Reproduce exactly, from the data that follows, the line with "sh_choices (deriveVariableOptionShape (withInList", the line with "eexists _, _. split; [vm_compute; reflexivity|]. split;", and every line that lies between them.

## Dataset records
####################

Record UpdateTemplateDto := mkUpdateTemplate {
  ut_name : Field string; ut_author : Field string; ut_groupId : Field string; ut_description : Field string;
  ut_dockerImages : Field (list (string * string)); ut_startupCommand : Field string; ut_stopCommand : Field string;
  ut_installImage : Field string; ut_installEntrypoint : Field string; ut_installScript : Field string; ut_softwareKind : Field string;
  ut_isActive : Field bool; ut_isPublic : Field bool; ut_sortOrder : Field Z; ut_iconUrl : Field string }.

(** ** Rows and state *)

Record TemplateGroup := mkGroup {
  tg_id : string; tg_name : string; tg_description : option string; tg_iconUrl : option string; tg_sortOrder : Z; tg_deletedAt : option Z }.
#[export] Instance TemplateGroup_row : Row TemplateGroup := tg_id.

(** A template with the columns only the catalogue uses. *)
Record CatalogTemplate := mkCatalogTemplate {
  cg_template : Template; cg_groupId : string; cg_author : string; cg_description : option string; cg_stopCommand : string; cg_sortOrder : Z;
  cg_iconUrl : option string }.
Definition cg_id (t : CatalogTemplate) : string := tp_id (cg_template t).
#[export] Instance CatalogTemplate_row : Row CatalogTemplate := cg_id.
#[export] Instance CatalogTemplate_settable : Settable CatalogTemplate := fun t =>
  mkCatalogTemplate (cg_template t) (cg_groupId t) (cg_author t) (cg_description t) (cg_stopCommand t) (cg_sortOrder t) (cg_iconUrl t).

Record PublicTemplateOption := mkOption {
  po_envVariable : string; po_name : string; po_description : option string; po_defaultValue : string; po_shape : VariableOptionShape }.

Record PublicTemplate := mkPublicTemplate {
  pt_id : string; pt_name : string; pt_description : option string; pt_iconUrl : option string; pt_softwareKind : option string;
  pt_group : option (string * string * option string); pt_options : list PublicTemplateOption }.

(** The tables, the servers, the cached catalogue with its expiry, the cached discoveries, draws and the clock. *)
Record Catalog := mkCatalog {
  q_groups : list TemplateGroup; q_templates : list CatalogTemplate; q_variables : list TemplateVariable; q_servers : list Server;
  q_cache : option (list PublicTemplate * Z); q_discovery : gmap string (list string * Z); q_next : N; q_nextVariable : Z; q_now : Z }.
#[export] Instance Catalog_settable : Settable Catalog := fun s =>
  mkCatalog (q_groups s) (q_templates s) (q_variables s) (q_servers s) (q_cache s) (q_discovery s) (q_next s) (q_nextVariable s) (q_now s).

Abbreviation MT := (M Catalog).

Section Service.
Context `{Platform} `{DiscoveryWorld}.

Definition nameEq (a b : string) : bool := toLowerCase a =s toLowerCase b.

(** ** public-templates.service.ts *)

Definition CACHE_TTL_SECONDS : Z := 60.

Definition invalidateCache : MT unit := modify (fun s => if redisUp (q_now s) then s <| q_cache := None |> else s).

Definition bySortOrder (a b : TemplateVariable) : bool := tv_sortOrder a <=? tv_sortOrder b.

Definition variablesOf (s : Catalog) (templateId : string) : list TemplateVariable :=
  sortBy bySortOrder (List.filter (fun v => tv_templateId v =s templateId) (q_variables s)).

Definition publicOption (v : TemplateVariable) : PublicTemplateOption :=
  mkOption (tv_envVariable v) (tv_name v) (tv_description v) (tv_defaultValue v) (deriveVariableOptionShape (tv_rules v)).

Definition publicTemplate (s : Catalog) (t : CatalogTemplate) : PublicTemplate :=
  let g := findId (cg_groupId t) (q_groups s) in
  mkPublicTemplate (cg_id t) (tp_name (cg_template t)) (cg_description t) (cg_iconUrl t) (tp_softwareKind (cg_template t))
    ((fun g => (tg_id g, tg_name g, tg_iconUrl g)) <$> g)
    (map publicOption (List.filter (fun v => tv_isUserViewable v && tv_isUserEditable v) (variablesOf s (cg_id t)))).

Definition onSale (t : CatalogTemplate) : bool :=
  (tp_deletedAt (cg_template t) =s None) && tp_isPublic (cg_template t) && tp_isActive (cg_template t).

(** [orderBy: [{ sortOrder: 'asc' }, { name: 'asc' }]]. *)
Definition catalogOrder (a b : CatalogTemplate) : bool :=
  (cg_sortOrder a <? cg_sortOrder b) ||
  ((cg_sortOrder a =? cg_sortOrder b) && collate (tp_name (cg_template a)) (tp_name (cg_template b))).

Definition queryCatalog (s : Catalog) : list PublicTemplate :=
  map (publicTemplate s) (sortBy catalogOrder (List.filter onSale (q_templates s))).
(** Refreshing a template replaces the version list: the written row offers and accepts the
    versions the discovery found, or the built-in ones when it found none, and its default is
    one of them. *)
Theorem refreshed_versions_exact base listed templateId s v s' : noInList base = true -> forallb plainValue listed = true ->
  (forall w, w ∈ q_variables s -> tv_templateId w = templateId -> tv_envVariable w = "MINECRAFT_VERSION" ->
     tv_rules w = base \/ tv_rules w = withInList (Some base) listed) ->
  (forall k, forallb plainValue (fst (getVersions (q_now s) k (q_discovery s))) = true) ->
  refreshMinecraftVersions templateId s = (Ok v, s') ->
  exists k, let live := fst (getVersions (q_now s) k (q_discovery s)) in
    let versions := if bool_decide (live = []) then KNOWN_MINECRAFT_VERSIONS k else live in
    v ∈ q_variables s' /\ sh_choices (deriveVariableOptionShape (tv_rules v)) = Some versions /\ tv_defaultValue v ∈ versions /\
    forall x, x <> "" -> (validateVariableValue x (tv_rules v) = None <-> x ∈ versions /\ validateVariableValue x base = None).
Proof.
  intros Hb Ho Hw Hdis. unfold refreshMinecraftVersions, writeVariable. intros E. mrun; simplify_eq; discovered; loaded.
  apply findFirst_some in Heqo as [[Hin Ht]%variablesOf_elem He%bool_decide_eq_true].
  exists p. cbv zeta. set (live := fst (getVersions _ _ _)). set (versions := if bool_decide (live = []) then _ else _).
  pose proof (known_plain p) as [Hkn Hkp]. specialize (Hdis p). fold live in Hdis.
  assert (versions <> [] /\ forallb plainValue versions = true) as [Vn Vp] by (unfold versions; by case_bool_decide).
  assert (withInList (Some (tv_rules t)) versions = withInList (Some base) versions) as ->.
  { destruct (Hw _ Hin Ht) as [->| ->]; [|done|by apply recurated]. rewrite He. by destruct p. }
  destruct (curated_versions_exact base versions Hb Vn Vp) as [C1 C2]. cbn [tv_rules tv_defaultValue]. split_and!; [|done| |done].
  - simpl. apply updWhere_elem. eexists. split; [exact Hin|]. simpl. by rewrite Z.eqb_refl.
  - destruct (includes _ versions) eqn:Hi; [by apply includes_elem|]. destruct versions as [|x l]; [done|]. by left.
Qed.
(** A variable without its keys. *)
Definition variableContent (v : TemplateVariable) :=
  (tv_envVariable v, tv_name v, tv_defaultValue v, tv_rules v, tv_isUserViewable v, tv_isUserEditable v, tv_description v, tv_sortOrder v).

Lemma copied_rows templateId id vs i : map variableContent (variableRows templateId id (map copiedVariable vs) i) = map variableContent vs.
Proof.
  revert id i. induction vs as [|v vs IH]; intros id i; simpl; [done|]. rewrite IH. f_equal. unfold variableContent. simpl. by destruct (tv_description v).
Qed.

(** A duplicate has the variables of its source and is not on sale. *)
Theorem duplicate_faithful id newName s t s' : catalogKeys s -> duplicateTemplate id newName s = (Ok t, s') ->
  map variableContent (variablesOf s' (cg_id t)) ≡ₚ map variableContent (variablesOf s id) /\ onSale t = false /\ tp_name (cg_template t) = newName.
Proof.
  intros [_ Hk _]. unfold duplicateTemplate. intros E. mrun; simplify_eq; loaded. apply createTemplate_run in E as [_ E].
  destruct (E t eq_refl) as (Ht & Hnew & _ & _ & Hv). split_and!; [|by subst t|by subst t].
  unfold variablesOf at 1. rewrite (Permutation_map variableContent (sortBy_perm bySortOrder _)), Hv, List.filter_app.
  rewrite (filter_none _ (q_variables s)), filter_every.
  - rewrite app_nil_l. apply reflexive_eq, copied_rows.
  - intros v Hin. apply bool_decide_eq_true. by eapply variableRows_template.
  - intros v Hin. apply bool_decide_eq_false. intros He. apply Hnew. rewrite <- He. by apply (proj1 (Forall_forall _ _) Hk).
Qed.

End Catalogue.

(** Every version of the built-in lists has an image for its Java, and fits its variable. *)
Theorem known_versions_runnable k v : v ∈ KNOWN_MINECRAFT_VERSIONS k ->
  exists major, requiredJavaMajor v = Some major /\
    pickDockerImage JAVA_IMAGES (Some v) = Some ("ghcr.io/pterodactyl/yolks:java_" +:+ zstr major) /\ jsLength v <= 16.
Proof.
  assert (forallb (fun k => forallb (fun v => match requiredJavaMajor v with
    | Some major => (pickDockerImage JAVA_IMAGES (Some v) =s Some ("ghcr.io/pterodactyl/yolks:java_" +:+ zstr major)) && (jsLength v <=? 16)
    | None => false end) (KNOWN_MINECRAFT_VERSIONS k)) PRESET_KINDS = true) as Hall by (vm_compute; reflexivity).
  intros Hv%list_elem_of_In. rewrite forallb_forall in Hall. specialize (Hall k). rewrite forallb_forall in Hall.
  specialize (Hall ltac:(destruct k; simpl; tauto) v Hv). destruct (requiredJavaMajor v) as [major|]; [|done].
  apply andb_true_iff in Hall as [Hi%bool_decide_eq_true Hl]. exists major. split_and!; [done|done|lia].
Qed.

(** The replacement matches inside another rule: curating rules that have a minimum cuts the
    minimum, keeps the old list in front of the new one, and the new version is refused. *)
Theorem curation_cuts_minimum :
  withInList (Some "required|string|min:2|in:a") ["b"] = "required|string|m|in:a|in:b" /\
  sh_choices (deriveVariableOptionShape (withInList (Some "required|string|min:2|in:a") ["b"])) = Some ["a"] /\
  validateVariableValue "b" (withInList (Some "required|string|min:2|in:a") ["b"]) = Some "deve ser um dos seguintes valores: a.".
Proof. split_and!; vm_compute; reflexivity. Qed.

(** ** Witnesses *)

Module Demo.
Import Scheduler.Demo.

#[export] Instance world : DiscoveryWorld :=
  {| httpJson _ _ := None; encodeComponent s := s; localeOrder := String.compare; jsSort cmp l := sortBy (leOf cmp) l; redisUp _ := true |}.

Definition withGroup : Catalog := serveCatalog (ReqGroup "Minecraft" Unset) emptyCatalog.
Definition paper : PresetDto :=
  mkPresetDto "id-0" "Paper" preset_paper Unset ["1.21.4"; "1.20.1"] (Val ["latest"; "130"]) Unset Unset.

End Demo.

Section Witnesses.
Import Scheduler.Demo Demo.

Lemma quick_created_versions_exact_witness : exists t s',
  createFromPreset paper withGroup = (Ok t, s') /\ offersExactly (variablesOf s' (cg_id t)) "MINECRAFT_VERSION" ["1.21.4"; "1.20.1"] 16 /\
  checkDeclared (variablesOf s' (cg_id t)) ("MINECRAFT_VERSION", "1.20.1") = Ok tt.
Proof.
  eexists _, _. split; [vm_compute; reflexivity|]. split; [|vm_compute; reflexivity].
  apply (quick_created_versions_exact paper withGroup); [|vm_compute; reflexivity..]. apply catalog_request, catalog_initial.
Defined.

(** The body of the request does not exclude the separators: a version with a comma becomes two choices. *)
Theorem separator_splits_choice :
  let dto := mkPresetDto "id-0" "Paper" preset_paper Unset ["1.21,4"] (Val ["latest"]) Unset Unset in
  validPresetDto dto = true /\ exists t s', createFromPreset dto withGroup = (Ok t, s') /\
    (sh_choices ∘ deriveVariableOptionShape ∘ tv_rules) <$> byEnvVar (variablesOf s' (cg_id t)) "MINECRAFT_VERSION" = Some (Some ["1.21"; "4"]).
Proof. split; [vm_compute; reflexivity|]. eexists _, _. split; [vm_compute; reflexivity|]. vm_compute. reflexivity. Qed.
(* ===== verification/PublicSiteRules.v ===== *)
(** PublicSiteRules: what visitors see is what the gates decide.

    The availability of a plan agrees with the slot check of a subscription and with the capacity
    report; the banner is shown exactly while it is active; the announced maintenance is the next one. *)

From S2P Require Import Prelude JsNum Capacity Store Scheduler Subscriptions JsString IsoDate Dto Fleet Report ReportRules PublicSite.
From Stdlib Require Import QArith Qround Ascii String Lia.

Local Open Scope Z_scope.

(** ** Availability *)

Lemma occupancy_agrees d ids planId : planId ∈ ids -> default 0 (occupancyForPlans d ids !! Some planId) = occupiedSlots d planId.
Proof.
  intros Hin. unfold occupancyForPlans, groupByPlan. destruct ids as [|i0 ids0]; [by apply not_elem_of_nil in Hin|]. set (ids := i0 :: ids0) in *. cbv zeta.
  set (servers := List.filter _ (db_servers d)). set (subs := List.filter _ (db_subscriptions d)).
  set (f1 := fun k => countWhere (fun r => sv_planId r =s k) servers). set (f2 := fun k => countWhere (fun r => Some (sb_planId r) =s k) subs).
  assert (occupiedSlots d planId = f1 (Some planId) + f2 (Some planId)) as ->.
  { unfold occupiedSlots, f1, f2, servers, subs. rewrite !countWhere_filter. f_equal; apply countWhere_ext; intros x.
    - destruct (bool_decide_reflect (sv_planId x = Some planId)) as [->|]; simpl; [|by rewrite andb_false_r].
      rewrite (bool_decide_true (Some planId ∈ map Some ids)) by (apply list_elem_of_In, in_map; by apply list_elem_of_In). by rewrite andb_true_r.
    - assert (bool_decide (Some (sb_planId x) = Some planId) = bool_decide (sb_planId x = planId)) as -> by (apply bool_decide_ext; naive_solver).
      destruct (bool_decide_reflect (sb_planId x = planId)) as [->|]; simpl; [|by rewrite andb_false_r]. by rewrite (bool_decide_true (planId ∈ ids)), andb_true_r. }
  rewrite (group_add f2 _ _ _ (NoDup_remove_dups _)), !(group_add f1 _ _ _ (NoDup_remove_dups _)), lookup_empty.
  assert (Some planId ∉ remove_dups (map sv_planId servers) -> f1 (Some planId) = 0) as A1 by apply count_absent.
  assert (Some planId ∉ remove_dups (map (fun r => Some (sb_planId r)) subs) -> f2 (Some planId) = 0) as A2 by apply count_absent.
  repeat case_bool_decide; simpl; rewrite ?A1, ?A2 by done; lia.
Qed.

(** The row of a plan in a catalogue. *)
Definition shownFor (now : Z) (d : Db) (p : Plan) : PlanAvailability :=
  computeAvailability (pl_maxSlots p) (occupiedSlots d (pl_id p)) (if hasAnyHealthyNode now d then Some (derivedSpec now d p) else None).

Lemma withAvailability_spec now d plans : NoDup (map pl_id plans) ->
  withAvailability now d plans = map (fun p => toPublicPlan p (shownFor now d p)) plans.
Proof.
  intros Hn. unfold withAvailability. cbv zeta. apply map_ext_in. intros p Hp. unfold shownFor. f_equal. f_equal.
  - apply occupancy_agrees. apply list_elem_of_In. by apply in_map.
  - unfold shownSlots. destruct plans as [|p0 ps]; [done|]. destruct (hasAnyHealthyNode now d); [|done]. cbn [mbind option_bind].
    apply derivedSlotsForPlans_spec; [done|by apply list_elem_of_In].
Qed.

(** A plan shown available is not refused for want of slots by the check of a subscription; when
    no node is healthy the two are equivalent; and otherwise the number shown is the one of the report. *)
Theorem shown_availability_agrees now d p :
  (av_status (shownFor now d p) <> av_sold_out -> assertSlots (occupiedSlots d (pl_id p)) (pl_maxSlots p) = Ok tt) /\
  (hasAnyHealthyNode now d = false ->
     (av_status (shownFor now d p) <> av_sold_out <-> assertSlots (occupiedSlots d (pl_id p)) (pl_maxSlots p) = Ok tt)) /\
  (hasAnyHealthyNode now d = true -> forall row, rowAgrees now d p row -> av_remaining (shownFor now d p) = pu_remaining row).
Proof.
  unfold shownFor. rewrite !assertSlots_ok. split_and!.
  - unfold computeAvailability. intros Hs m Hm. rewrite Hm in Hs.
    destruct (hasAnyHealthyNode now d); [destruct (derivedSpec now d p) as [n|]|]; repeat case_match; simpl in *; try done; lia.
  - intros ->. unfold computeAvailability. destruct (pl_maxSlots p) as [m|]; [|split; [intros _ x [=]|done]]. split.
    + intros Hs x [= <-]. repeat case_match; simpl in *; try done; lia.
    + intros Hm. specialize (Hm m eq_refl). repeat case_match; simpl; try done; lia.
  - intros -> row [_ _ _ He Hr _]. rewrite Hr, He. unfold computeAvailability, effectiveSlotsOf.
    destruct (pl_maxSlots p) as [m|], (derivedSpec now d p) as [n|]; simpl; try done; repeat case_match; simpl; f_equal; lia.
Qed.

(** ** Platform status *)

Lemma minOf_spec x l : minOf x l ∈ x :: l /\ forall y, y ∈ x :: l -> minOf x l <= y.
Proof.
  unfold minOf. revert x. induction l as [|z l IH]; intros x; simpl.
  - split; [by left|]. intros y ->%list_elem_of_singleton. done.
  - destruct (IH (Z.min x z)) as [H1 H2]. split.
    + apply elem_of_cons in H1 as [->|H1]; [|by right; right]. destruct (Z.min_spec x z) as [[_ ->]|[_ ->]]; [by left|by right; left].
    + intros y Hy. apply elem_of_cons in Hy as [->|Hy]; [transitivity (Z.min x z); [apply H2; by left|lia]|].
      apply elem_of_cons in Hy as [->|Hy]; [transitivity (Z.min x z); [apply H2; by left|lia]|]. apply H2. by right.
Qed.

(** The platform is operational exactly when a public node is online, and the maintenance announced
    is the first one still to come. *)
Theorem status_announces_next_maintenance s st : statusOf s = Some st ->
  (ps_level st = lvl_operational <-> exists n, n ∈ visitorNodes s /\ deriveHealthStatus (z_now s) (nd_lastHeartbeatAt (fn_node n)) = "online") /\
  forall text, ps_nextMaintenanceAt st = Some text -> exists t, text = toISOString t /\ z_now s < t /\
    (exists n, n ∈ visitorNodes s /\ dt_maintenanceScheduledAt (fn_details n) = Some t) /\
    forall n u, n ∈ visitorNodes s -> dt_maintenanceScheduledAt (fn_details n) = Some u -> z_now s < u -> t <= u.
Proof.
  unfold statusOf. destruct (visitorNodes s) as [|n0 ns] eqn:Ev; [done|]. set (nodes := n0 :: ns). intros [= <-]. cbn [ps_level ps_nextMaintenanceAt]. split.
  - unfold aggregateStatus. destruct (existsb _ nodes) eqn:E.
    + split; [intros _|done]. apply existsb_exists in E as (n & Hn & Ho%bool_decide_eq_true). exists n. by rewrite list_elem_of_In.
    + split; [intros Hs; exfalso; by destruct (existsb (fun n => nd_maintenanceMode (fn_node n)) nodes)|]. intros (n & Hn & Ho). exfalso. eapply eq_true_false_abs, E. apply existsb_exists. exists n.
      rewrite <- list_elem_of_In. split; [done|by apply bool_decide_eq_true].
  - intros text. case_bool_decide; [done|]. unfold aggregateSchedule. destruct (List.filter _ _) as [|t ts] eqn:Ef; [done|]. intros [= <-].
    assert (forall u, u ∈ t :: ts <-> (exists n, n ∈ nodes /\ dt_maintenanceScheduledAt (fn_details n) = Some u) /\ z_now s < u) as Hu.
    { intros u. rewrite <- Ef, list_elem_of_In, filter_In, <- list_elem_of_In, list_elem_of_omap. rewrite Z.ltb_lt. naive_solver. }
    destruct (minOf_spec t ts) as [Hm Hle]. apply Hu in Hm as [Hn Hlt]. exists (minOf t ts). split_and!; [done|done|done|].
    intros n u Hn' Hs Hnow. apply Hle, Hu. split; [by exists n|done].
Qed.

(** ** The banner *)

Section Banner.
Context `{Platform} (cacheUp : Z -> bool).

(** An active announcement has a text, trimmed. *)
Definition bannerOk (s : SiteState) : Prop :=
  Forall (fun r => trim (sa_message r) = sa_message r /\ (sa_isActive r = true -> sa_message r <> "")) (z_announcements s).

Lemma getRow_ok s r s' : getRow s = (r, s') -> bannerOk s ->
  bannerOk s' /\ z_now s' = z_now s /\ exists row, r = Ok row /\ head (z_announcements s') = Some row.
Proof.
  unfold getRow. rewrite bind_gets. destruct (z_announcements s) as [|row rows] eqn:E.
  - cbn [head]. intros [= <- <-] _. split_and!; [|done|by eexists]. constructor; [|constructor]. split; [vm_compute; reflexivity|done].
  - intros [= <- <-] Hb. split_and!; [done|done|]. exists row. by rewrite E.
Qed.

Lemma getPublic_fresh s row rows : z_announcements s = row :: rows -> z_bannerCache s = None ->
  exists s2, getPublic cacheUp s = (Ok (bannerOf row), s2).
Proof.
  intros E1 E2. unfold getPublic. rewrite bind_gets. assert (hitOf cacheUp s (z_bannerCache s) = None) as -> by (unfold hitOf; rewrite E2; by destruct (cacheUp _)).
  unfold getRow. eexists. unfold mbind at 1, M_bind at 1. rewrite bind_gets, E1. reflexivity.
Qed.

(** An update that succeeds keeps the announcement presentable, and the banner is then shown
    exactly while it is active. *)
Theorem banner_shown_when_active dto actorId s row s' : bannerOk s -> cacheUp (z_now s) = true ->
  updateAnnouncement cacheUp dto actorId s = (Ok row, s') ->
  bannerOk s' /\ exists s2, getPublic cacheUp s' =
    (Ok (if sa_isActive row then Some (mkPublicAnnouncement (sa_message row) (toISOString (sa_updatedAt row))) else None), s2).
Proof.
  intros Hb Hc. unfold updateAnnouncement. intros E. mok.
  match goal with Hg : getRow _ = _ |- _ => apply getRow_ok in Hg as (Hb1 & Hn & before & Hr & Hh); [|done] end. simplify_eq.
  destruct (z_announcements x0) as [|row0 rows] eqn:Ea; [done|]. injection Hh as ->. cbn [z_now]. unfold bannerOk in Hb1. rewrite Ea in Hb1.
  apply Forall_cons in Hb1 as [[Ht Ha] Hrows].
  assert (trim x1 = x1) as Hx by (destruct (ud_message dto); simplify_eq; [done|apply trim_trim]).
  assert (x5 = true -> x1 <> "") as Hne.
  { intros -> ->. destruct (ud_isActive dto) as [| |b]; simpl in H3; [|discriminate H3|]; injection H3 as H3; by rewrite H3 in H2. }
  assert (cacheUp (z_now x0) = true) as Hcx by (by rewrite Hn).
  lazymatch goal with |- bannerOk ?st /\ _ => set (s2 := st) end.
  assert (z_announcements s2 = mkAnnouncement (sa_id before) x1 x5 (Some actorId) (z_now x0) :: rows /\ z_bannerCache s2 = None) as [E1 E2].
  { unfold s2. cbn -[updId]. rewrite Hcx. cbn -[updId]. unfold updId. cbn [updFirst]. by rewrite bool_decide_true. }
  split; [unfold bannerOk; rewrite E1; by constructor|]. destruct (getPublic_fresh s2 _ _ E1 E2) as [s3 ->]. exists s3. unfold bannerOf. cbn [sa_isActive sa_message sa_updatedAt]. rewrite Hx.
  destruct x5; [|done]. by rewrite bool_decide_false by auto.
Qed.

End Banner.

####################

## Answer box
  sh_choices (deriveVariableOptionShape (withInList (Some "required|string|min:2|in:a") ["b"])) = Some ["a"] /\
  validateVariableValue "b" (withInList (Some "required|string|min:2|in:a") ["b"]) = Some "deve ser um dos seguintes valores: a.".
Proof. split_and!; vm_compute; reflexivity. Qed.

(** ** Witnesses *)

Module Demo.
Import Scheduler.Demo.

#[export] Instance world : DiscoveryWorld :=
  {| httpJson _ _ := None; encodeComponent s := s; localeOrder := String.compare; jsSort cmp l := sortBy (leOf cmp) l; redisUp _ := true |}.

Definition withGroup : Catalog := serveCatalog (ReqGroup "Minecraft" Unset) emptyCatalog.
Definition paper : PresetDto :=
  mkPresetDto "id-0" "Paper" preset_paper Unset ["1.21.4"; "1.20.1"] (Val ["latest"; "130"]) Unset Unset.

End Demo.

Section Witnesses.
Import Scheduler.Demo Demo.

Lemma quick_created_versions_exact_witness : exists t s',
  createFromPreset paper withGroup = (Ok t, s') /\ offersExactly (variablesOf s' (cg_id t)) "MINECRAFT_VERSION" ["1.21.4"; "1.20.1"] 16 /\
  checkDeclared (variablesOf s' (cg_id t)) ("MINECRAFT_VERSION", "1.20.1") = Ok tt.
Proof.
  eexists _, _. split; [vm_compute; reflexivity|]. split; [|vm_compute; reflexivity].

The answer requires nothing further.